In response to coverage on SC Media UK of a reported breach of Translate.com, (earlier report further down this page) the organisation has denied the claims made in the original NRK report and Maria Burud, SVP sales at Translate.com has written to SC to explain why:
"In response to your report, Translate.com's free, volunteer based, machine translations were not breached.
"There are two versions of the Translate.com solution. The one in question, the free version, using various online translation services, also incorporated volunteer translators to review and correct translations. This “old” volunteer segment is now closed, and, all translations involving volunteers have been removed. The online machine translations, which are still available for free, will no longer be saved.
"If a client wishes quality and privacy, we recommend they use our subscription based, commercial grade Enterprise solution. Enterprise submissions are password protected. The translations are saved, and available only to our clients by signing in to their account.
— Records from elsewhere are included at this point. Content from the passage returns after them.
Lemma assign_station_decides (stations_gdf : frame (station G)) (row : Z * station G)
      (g g' : graph G) :
  assign_station stations_gdf row g = Ok g' ->
  exists st a, loc stations_gdf (fst row) = Ok st /\
               attachment_of stations_gdf row g = Ok a.
Proof.
  unfold attachment_of, assign_station. destruct g as [nodes_gdf edges_gdf].
  cbn [fst snd]. intros Hg.
  inv_bind Hg as st Hst.
  inv_bind Hg as dn Hdn.
  inv_bind Hg as de Hde.
  rewrite Hst. cbn [bind]. rewrite Hdn. cbn [bind]. rewrite Hde. cbn [bind]. eauto.
Qed.

(** C3, as the code has it.  For a station feature whose nearest node is at
    distance [dn] and whose nearest edge is at distance [de]: when both
    exceed 50 the feature is discarded and the graph unchanged; when
    [dn <= de] and [dn <= 50] the feature is snapped to the nearest node and
    the edges are unchanged; when [de < dn] and [de <= 50] the iteration is
    that of the branch for the nearest edge, also when the nearest node is
    within 50 units. *)
Theorem nearer_of_node_and_edge_wins
        (stations_gdf : frame (station G)) (row : Z * station G) (st : station G)
        (nodes_gdf : frame (node G)) (edges_gdf : frame (edge G))
        (dist_nodes dist_edges : Q * Z) :
  loc stations_gdf (fst row) = Ok st ->
  distance_geometry_gdf (@n_geometry G) (s_geometry st) nodes_gdf = Ok dist_nodes ->
  distance_geometry_gdf (@e_geometry G) (s_geometry st) edges_gdf = Ok dist_edges ->
  ((50 < fst dist_nodes)%Q -> (50 < fst dist_edges)%Q ->
   assign_station stations_gdf row (nodes_gdf, edges_gdf) = Ok (nodes_gdf, edges_gdf)) /\
  ((fst dist_nodes <= fst dist_edges)%Q -> (fst dist_nodes <= 50)%Q ->
   assign_station stations_gdf row (nodes_gdf, edges_gdf) =
   Ok (at_set nodes_gdf (snd dist_nodes) (set_station (fst row) (s_name st)), edges_gdf)) /\
  ((fst dist_edges < fst dist_nodes)%Q -> (fst dist_edges <= 50)%Q ->
   assign_station stations_gdf row (nodes_gdf, edges_gdf) =
   split_for_station (fst row) (s_name st) (s_geometry st) (snd dist_edges)
                     (nodes_gdf, edges_gdf)).
Proof.
  intros Hst Hdn Hde.
  assert (Ha : attachment_of stations_gdf row (nodes_gdf, edges_gdf)
               = Ok (attach dist_nodes dist_edges)).
  { unfold attachment_of. cbn [fst snd]. rewrite Hst. cbn [bind].
    rewrite Hdn. cbn [bind]. rewrite Hde. reflexivity. }
  rewrite (assign_station_attachment _ _ _ _ _ Hst Ha). simpl.
  pose proof (attach_cases dist_nodes dist_edges) as Hc.
  destruct (attach dist_nodes dist_edges) as [| label | index_edge].
  - destruct Hc as [Hn He]. split; [reflexivity |]. split; intros H1 H2; exfalso.
    + exact (Qlt_not_le _ _ Hn H2).
    + exact (Qlt_not_le _ _ He H2).
  - destruct Hc as [-> [Hle H50]]. split; [| split].
    + intros Hn _. exfalso. exact (Qlt_not_le _ _ Hn H50).
    + reflexivity.
    + intros Hlt _. exfalso. exact (Qlt_not_le _ _ Hlt Hle).
  - destruct Hc as [-> [Hlt H50]]. split; [| split].
    + intros _ He. exfalso. exact (Qlt_not_le _ _ He H50).
    + intros Hle _. exfalso. exact (Qlt_not_le _ _ Hlt Hle).
    + reflexivity.
Qed.

(** The name called at lines 157 and 263 is not among those the module
    binds. *)
Lemma split_line_unbound {A : Type} (value : A) :
  global "split_line_at_interpolation" value = Raise NameError.
Proof. reflexivity. Qed.

Lemma split_for_station_raises
      (row_Index : Z) (name : option string) (station_geometry : G) (index_edge : Z)
      (g : graph G) :
  split_for_station row_Index name station_geometry index_edge g = Raise NameError.
Proof. destruct g as [nodes_gdf edges_gdf]. reflexivity. Qed.

(** C5, as the code has it.  A station feature whose nearest edge is within
    50 units and strictly nearer than its nearest node sends the loop into
    the branch that splits the edge (lines 156 to 172); the first statement
    of that branch calls [split_line_at_interpolation], a name the module
    does not bind, and the iteration raises [NameError] before any node or
    edge is added. *)
Theorem split_branch_raises
        (stations_gdf : frame (station G)) (row : Z * station G) (st : station G)
        (nodes_gdf : frame (node G)) (edges_gdf : frame (edge G))
        (dist_nodes dist_edges : Q * Z) :
  loc stations_gdf (fst row) = Ok st ->
  distance_geometry_gdf (@n_geometry G) (s_geometry st) nodes_gdf = Ok dist_nodes ->
  distance_geometry_gdf (@e_geometry G) (s_geometry st) edges_gdf = Ok dist_edges ->
  (fst dist_edges < fst dist_nodes)%Q ->
  (fst dist_edges <= 50)%Q ->
  attach dist_nodes dist_edges = Split (snd dist_edges) /\
  assign_station stations_gdf row (nodes_gdf, edges_gdf) = Raise NameError.
Proof.
  intros Hst Hdn Hde Hlt H50.
  assert (Hsplit : attach dist_nodes dist_edges = Split (snd dist_edges)).
  { pose proof (attach_cases dist_nodes dist_edges) as Hc.
    destruct (attach dist_nodes dist_edges) as [| label | index_edge].
    - destruct Hc as [_ He]. exfalso. exact (Qlt_not_le _ _ He H50).
    - destruct Hc as [_ [Hle _]]. exfalso. exact (Qlt_not_le _ _ Hlt Hle).
    - destruct Hc as [-> _]. reflexivity. }
  split; [exact Hsplit |].
  assert (Ha : attachment_of stations_gdf row (nodes_gdf, edges_gdf)
               = Ok (Split (snd dist_edges))).
  { unfold attachment_of. cbn [fst snd]. rewrite Hst. cbn [bind].
    rewrite Hdn. cbn [bind]. rewrite Hde. cbn [bind]. now rewrite Hsplit. }
  rewrite (assign_station_attachment _ _ _ _ _ Hst Ha).
  apply split_for_station_raises.
Qed.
"Translate.com's Enterprise solution is proud of its growing network of over 40,000 on-demand, paid translators, who as a group are fluent in 90 languages. Our translators are required to execute ethics and Non-Disclosure Agreements.
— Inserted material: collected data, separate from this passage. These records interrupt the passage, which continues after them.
(** * metisoft-facebook-auth: the access-token middleware of [src/index.js]

    A shallow embedding of the module: the token cache
    [__mapAccessToken2UserData], the connection handle [dbc], the resolver
    [__getUserDataFromAccessToken], the store adapter [__saveUserToDb] and
    the Express middleware [facebookAuthMiddleware].

    Promise chains are run to completion in order: a [.then] is a bind, a
    [.catch] is a handler, and a rejected promise and a thrown exception are
    the same [Throw].  What the outside world answers (the Graph API, the
    database, the session store) is an [environment] handed to each run;
    what the module does to the outside world is appended to a [trace].

    An object is known by its own properties: the token cache is the [gmap]
    of the own properties of the plain object [{}] it starts as, a payload
    is the list of its own properties.  A method is looked up like any
    property, so an own property named [hasOwnProperty] shadows the method of
    [Object.prototype]; and writing the property [__proto__] of a plain
    object sets its prototype and adds no own property.  Requests are served
    one after the other, each promise chain running to its end before the
    next request. *)

From Stdlib Require Import ZArith String List Lia.
From stdpp Require Import base option gmap strings list fin_maps.

Local Open Scope string_scope.
Local Open Scope list_scope.
Set Warnings "-register-all".

(** ** JavaScript values *)

(** The values that flow through the module: what [JSON.parse] builds, and
    what a database row holds.  Numbers are integers here; an object is the
    list of its own properties (first binding of a key is the property). *)
Inductive jsval : Type :=
  | JUndefined
  | JNull
  | JBool (b : bool)
  | JNum (n : Z)
  | JStr (s : string)
  | JObj (props : list (string * jsval)).

Inductive js_error : Type :=
  | TypeError (message : string)
  | SyntaxError (message : string)
  | Error (message : string)
  | StatusCodeError (status : Z)
  | RequestError (message : string)
  | DatabaseError (message : string).

(** ToBoolean. *)
Definition truthy (v : jsval) : bool :=
  match v with
  | JUndefined | JNull => false
  | JBool b => b
  | JNum n => negb (n =? 0)%Z
  | JStr s => negb (String.eqb s "")
  | JObj _ => true
  end.


Inductive result (A : Type) : Type :=
  | Ok (a : A)
  | Throw (e : js_error).
Arguments Ok {A} a.
Arguments Throw {A} e.

Fixpoint own_property (props : list (string * jsval)) (key : string) : option jsval :=
  match props with
  | [] => None
  | (k, v) :: rest => if String.eqb k key then Some v else own_property rest key
  end.

(** [v.hasOwnProperty(key)] for the keys the module asks about ([id], [name],
    [email]): a primitive is boxed and owns none of them, [null] and
    [undefined] have no properties at all, and an object that owns a property
    named [hasOwnProperty] (no parsed value is a function) cannot be asked. *)
Definition hasOwnProperty (v : jsval) (key : string) : result bool :=
  match v with
  | JUndefined | JNull => Throw (TypeError "Cannot read property 'hasOwnProperty'")
  | JObj props =>
      match own_property props "hasOwnProperty" with
      | Some _ => Throw (TypeError "facebookUserData.hasOwnProperty is not a function")
      | None => Ok (bool_decide (is_Some (own_property props key)))
      end
  | _ => Ok false
  end.

(** [v[key]], for the same keys. *)
Definition get_property (v : jsval) (key : string) : result jsval :=
  match v with
  | JUndefined | JNull => Throw (TypeError "Cannot read property of null")
  | JObj props => Ok (default JUndefined (own_property props key))
  | _ => Ok JUndefined
  end.

(** ** Data model *)

(** [InternalUserData]; a property that is not there reads [JUndefined]. *)
Record InternalUserData : Type := mkUser {
  id : jsval;
  facebookId : jsval;
  email : jsval;
  fullName : jsval
}.

Definition set_id (u : InternalUserData) (v : jsval) : InternalUserData :=
  mkUser v (facebookId u) (email u) (fullName u).

(** [req.session.user], [req.session], [req.body], [req].  A token is a
    string; a property that is not there is [None]. *)
Record SessionUser : Type := mkSessionUser {
  session_facebookAccessToken : option string
}.

Record Session : Type := mkSession {
  user : option SessionUser
}.

Record Body : Type := mkBody {
  facebookAccessToken : option string
}.

Record Request : Type := mkRequest {
  url : string;
  body : option Body;
  session : option Session
}.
"We continue to take pride in the excellent work provided by our international team of translators on our Enterprise solution, and we encourage our clients to have renewed faith and trust in both our free and Enterprise translation services."
Our original report is below:
t is reported that a free online translation tool Translate.com which uses machine translation service Microsoft Translator, has suffered a major data breach.
The service is used by companies and individuals wanting a quick and free translation service, and many companies use it for highly confidential material including M&A contracts and other sensitive documents, passwords and contacts.
Unfortunately, the translated via the translation web site is stored in the cloud and so is accessible online.
NRK in Norway reports that earlier this month employees in Statoil discovered that text that had been typed in on the web site could be found by anyone conducting a search. Lise Lyngsnes Randeberg, president of Tekna (The Norwegian Society of Graduate Technical and Scientific Professionals), told NRK that her organisation had carried out further tests and warned that the issue was far more widespread. Statoil did get sensitive documents removed but NRK reports that they can be recovered.
“It really doesn't surprise me that this has happened. Free translation sites have never been a secure way to translate potentially sensitive information,” commented Thomas Labarthe, EVP, SDL in an email to SC Media UK. He adds, “The conversation around security and free online translation is changing as businesses are increasingly concerned about sensitive information being unwittingly leaked through these tools. What may seem like a quick way to translate content, could quickly put a company's future on the line, and secure alternatives now exist.”